Zur Eröffnung der neugestalteten Stefan-Jäger-Gedenkstätte in Hatzfeld

Heute an diesem Festtag ist es vielleicht am wenigsten angebracht über Stefan Jäger wissenschaftlich zu sprechen. Wir wissen, daß der Maler zu seinen Lebzeiten sich gegen eine solche Auslegung seiner Bilder gesträubt hat. Am liebsten war ihm ein anerkennendes Zunicken, ein freundliches Zulächeln seiner Landsleute, die seine Bilder verstehen und lieben. Deshalb sei es mir erlaubt, heute weniger wissenschaftlich zu sein. Denn was wir über unseren Maler Stefan Jäger sagen wollen, kommt ja doch immer von Herzen. Und in diesem Sinne wollen die wenigen Worte ein Blütenstrauß der schönsten und reinsten Gefühle sein die wir an diesem Festtag unserem Heimatmaler Stefan Jäger darbieten wollen.
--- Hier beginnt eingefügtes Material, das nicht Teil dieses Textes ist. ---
(* ===== verification/HeaderTypes.v ===== *)
(** * HeaderTypes: what the marker walk can leave in the tables

    Whatever bytes a chain holds, a walk over it terminates, leaves every array at its
    declared length ([tables_wf] of HeaderSpec) and every entry within the bits it is read
    from ([typed]): words and bytes at their width, flags 0 or 1, precinct exponents below
    16, step sizes of 5 and 11 bits, split types below 4, and the depth of level [l] at most
    [l]. *)
From S2P Require Import Prelude Codestream Markers MainHeader HeaderSpec.

Definition below (n v : Z) : Prop := 0 ≤ v < n.

(** [D] of level [l] counts among [l] levels. *)
Definition depths (l : list Z) : Prop := ∀ i d, l !! i = Some d → 0 ≤ d ≤ Z.of_nat i.

Definition siz_typed (z : siz_marker) : Prop :=
  below 65536 (Rsiz z) ∧ below 65536 (Csiz z)
  ∧ Forall (below 4294967296) [Xsiz z; Ysiz z; XOsiz z; YOsiz z; XTsiz z; YTsiz z; XTOsiz z; YTOsiz z]
  ∧ Forall (below 256) (Ssiz z) ∧ Forall (below 256) (XRsiz z) ∧ Forall (below 256) (YRsiz z).

Definition cod_typed (c : cod_marker) : Prop :=
  Forall (below 2) [cod_max_precinct c; cod_use_SOP c; cod_use_EPH c; cod_use_h_offset c; cod_use_v_offset c;
                    cod_use_blkcoder_extension c]
  ∧ Forall (below 256) [cod_progression_order c; cod_mct c; cod_NL c; cod_cbw c; cod_cbh c; cod_cbs c; cod_transform c]
  ∧ Forall (below 65536) [cod_num_layers c; cod_SSO c]
  ∧ Forall (below 16) (cod_prw c) ∧ Forall (below 16) (cod_prh c).

Definition coc_typed (c : coc_marker) : Prop :=
  Forall (below 2) [coc_max_precinct c; coc_use_SOP c; coc_use_EPH c; coc_use_h_offset c; coc_use_v_offset c;
                    coc_use_blkcoder_extension c]
  ∧ Forall (below 256) [coc_idx c; coc_progression_order c; coc_mct c; coc_NL c; coc_cbw c; coc_cbh c; coc_cbs c;
                        coc_transform c]
  ∧ Forall (below 65536) [coc_num_layers c; coc_SSO c]
  ∧ Forall (below 16) (coc_prw c) ∧ Forall (below 16) (coc_prh c)
  ∧ below 17 (coc_step_x c) ∧ below 17 (coc_step_y c).

Definition qcd_typed (q : qcd_marker) : Prop :=
  below 32 (qcd_type q) ∧ below 8 (num_guard_bits q) ∧ Forall (below 32) (exponent q) ∧ Forall (below 2048) (mantissa q).

Definition dfs_typed (d : dfs_marker) : Prop :=
  below 65536 (dfs_idx d) ∧ below 256 (Idfs d) ∧ Forall (below 4) (dfs_type d)
  ∧ Forall (below 2) (h_orient d) ∧ Forall (below 2) (v_orient d) ∧ depths (hor_depth d) ∧ depths (ver_depth d).

Record typed {R} (s : hdr R) : Prop := {
  ty_siz : siz_typed (h_siz s);
  ty_cod : cod_typed (h_cod s);
  ty_cocs : Forall coc_typed (h_cocs s);
  ty_qcd : qcd_typed (h_qcd s);
  ty_dfs : dfs_typed (h_dfs s);
  ty_cap15 : below 65536 (g_Ccap15 s);
  ty_cap2 : below 65536 (g_Ccap2 s)
}.

Section Update.
Context {R : Type}.
Implicit Types s : hdr R.
Lemma typed_set_siz z s : typed s → siz_typed z → typed (set_siz z s).
Proof. by intros [] ?; split. Qed.
Lemma typed_set_cod c s : typed s → cod_typed c → typed (set_cod c s).
Proof. by intros [] ?; split. Qed.
Lemma typed_set_coc k c s : typed s → coc_typed c → typed (set_cocs (<[k := c]> (h_cocs s)) s).
Proof. by intros [] ?; split; [..|apply Forall_insert| | | |]. Qed.
Lemma typed_set_qcd q s : typed s → qcd_typed q → typed (set_qcd q s).
Proof. by intros [] ?; split. Qed.
Lemma typed_set_dfs d s : typed s → dfs_typed d → typed (set_dfs d s).
Proof. by intros [] ?; split. Qed.
Lemma typed_set_cap15 v s : typed s → below 65536 v → typed (set_cap15 v s).
Proof. by intros [] ?; split. Qed.
Lemma typed_set_cap2 v s : typed s → below 65536 v → typed (set_cap2 v s).
Proof. by intros [] ?; split. Qed.
End Update.

(** ** Bits *)
Lemma below_land n x m : n = 2 ^ m → 0 ≤ m → below n (Z.land x (n - 1)).
Proof. intros -> Hm. rewrite land_mask by done. apply Z.mod_pos_bound. lia. Qed.
Lemma below_shiftr n k m v : 0 ≤ k → n ≤ m * 2 ^ k → below n v → below m (Z.shiftr v k).
Proof.
  intros Hk Hn [H1 H2]. rewrite Z.shiftr_div_pow2 by done. split; [apply Z.div_pos; lia|]. apply Z.div_lt_upper_bound; lia.
Qed.
Lemma below_mono n m v : n ≤ m → below n v → below m v.
Proof. unfold below. lia. Qed.
Lemma below_u8 v : below 256 (u8 v).
Proof. apply Z.mod_pos_bound. lia. Qed.
Lemma below_bit v k : below 2 (bit_of v k).
Proof. apply (below_land 2 _ 1); lia. Qed.
Lemma below_not_bit v : below 2 (not_bit0 v).
Proof. unfold not_bit0, below. case_match; lia. Qed.
Lemma below_orient l t : Forall (below 2) l → below 2 (l !!! t).
Proof.
  intros Hl. destruct (l !! t) as [x|] eqn:E.
  - rewrite (list_lookup_total_correct _ _ _ E). by eapply Forall_lookup_1.
  - rewrite list_lookup_total_alt, E. unfold below. cbn. lia.
Qed.

(** ** The walk *)
Section Gives.
Context (mem : memory) (Hmem : byte_memory mem).
#[local] Notation S := (hdr codestream).
#[local] Instance the_chain : Reader codestream := chain_reader mem.

Definition gives {A} (m : M S A) (Q : A → Prop) : Prop :=
  ∀ s, typed s → match m s with Ret (a, s') => typed s' ∧ Q a | _ => True end.
Lemma ahead_bit c b l post :
  ahead mem c (b :: l) post →
  (get_bit mem c).1 = Z.b2z b ∧ ahead mem (get_bit mem c).2 l post
  ∧ chunks_ (get_bit mem c).2 = chunks_ c.
Proof.
  intros H. pose proof H as ([Hwf Hb] & _). destruct (ahead_app c [b] l post H) as (E & Ha & Hc).
  cbn [length read_bits] in *. destruct (get_bit_rok mem c (conj Hwf Hb)) as (_ & _ & H01).
  destruct (get_bit mem c) as [x c']. cbn [fst snd] in *. split_and!; [|done|done].
  injection E as E. destruct H01 as [-> | ->]; by subst b.
Qed.

Lemma ahead_bits c n v l post :
  0 ≤ v < 2 ^ n → 0 ≤ n ≤ 31 → ahead mem c (to_bits (Z.to_nat n) v ++ l) post →
  (packetheader_get_bits mem n c).1 = v ∧ ahead mem (packetheader_get_bits mem n c).2 l post
  ∧ chunks_ (packetheader_get_bits mem n c).2 = chunks_ c.
Proof.
  intros Hv Hn H. pose proof H as ([Hwf Hb] & _). destruct (ahead_app c _ l post H) as (E & Ha & Hc).
  rewrite length_to_bits in *. destruct (get_bits_spec mem n c Hwf Hb Hn) as [-> _]. cbn [fst snd].
  rewrite E. split_and!; [|done|done]. apply bits_val_to_bits. by rewrite Z2Nat.id by lia.
Qed.
(** ** What the header and the structure builder guarantee *)
Record comp_ok (c : Z) : Prop := {
  co_NL : 0 ≤ NLv c ≤ MAX_DWT_LEVEL;
  co_res : (Z.to_nat (NLv c) < length (tc_res (tcv c)))%nat;
  co_prw : length (coc_prw (cocv c)) = 6%nat;
  co_prh : length (coc_prh (cocv c)) = 6%nat;
  co_sub : 1 ≤ sub_x (tcv c) ≤ 255 ∧ 1 ≤ sub_y (tcv c) ≤ 255
}.
Record res_ok (c r : Z) : Prop := {
  ro_pw : 0 ≤ pwv c r ≤ 15;
  ro_ph : 0 ≤ phv c r ≤ 15;
  ro_xd : 0 ≤ xdv c r ≤ MAX_DWT_LEVEL;
  ro_yd : 0 ≤ ydv c r ≤ MAX_DWT_LEVEL;
  ro_x0 : 0 ≤ x0 (res_coord (resv c r)) ∧ x0 (res_coord (resv c r)) * 2 ^ xdv c r < 4294967296;
  ro_y0 : 0 ≤ y0 (res_coord (resv c r)) ∧ y0 (res_coord (resv c r)) * 2 ^ ydv c r < 4294967296;
  ro_npw : 0 ≤ npw (resv c r) < 4294967296
}.
Record walk_ok : Prop := {
  wo_cocs : (3 ≤ length cocs)%nat;
  wo_tcomp : (3 ≤ length (tcomp tile))%nat;
  wo_hor : length (hor_depth dfs) = 6%nat;
  wo_ver : length (ver_depth dfs) = 6%nat;
  wo_x : 0 ≤ x0 (tile_coord tile) < 2147483648 ∧ 0 ≤ x1 (tile_coord tile) < 2147483648;
  wo_y : 0 ≤ y0 (tile_coord tile) < 2147483648 ∧ 0 ≤ y1 (tile_coord tile) < 2147483648;
  wo_comp c : 0 ≤ c < 3 → comp_ok c;
  wo_res c r : 0 ≤ c < 3 → 0 ≤ r ≤ NLv c → res_ok c r
}.

End Spec.

(** ** Counting *)
Lemma occ_app k l l' : occ k (l ++ l') = occ k l + occ k l'.
Proof. unfold occ. rewrite filter_app, length_app. lia. Qed.

Lemma occ_nonneg k l : 0 ≤ occ k l.
Proof. unfold occ. lia. Qed.

Lemma occ_singleton k k' : occ k [k'] = if decide (k' = k) then 1 else 0.
Proof. unfold occ. rewrite filter_cons. by destruct (decide (k' = k)). Qed.

Lemma occ_cons k k' l : occ k (k' :: l) = (if decide (k' = k) then 1 else 0) + occ k l.
Proof. change (k' :: l) with ([k'] ++ l). by rewrite occ_app, occ_singleton. Qed.

Lemma occ_notin k l : k ∉ l → occ k l = 0.
Proof.
  induction l as [|k' l IH]; [done|]. intros [Hk Hl]%not_elem_of_cons. rewrite occ_cons, IH, decide_False by done. done.
Qed.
Stefan Jägers Kunst ist dem engsten heimatlichen Lebensraum entsprungen und bleibt einem gewissen Provinzialismus verhaftet. Dabei muß man dieses Wort nicht unbedingt abwertend gebrauchen. Im Falle Jägers handelt es sich vielmehr um eine Kunst, die sich im wahrsten Sinne des Wortes auf diese Provinz, auf das Banat, bezieht, und sie tut es voll der erhabensten, aufrichtigsten Gefühle: Liebe zur Heimat, Freude an ihrer Schönheit, Achtung vor den Menschen und ihrer Arbeit, vor ihrer Tradition. Es ist eine Kunst die tief in dem vertrauten Heimatboden und seinen Überlieferungen verankert ist.
Der Maler wurde am 28. Mai 1877 als Sohn Feldschers in der Gemeinde Tschene unweit von Hatzfeld geboren. Nach Abschluß seines Kunststudiums in Budapest unternahm er Bildungsreisen nach Österreich, Deutschland und Italien und kam ins Banat zurück. Hatzfeld war seit 1910 die Wahlheimat des Malers, wo er bis ins hohe Alter schlicht und ungekünstelt, ehrlich und bescheiden an seinem Lebenswerk schuf.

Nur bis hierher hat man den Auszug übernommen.